EXERCISE BRIEF: Show all lines from the data that include the word "carrying".

RECORD SET section start

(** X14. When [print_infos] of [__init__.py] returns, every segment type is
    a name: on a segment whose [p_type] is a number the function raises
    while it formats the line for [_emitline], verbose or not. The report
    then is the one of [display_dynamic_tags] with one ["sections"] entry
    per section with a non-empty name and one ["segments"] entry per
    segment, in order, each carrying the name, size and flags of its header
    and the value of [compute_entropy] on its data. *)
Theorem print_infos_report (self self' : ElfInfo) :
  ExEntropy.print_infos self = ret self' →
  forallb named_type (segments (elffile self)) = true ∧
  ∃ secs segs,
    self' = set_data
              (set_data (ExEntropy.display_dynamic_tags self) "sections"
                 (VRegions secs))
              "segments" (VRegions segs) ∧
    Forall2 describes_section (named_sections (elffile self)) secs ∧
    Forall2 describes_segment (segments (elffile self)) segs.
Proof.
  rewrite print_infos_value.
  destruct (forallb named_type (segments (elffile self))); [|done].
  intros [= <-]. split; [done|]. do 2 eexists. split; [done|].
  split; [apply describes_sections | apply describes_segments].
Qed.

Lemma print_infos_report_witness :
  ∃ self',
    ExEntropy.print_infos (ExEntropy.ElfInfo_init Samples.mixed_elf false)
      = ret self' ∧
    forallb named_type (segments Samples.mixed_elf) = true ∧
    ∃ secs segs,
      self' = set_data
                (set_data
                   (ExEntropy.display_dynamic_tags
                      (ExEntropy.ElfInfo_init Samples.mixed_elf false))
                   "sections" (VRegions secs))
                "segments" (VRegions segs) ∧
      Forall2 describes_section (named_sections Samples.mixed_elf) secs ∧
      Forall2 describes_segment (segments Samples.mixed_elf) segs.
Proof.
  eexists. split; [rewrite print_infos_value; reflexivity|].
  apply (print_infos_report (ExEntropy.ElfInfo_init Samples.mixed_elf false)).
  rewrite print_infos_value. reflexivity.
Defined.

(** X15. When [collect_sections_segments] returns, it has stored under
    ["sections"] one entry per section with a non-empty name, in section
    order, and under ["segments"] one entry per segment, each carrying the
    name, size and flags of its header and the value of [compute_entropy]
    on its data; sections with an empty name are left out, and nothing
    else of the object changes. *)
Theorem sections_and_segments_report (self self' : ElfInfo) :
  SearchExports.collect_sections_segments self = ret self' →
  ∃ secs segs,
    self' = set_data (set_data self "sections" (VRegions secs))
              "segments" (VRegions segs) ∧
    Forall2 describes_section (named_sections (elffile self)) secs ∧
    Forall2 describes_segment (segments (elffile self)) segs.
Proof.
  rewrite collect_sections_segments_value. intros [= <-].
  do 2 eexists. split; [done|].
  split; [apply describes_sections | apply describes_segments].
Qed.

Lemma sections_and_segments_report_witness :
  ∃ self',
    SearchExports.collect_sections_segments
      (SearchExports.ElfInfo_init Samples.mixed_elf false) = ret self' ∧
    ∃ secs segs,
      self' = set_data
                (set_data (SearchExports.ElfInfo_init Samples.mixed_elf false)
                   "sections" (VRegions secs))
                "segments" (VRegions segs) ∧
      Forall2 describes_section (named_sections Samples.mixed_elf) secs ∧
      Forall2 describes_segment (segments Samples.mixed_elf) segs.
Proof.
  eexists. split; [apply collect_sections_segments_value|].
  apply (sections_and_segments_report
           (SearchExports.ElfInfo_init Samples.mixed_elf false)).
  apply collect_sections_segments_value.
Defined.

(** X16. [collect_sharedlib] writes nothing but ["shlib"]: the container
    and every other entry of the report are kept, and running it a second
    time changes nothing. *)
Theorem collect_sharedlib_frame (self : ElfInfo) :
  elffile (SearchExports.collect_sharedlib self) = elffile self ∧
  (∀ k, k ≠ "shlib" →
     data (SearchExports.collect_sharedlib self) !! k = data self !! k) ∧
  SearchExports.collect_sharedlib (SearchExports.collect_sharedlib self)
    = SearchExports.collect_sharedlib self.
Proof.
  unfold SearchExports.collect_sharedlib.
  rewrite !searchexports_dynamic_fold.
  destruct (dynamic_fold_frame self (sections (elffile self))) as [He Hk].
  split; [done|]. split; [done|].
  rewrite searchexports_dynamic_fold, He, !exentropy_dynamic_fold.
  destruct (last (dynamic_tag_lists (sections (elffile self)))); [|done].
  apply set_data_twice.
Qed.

RECORD SET section end

OUTPUT OF THE EXERCISE:
    segment, in order, each carrying the name, size and flags of its header
    order, and under ["segments"] one entry per segment, each carrying the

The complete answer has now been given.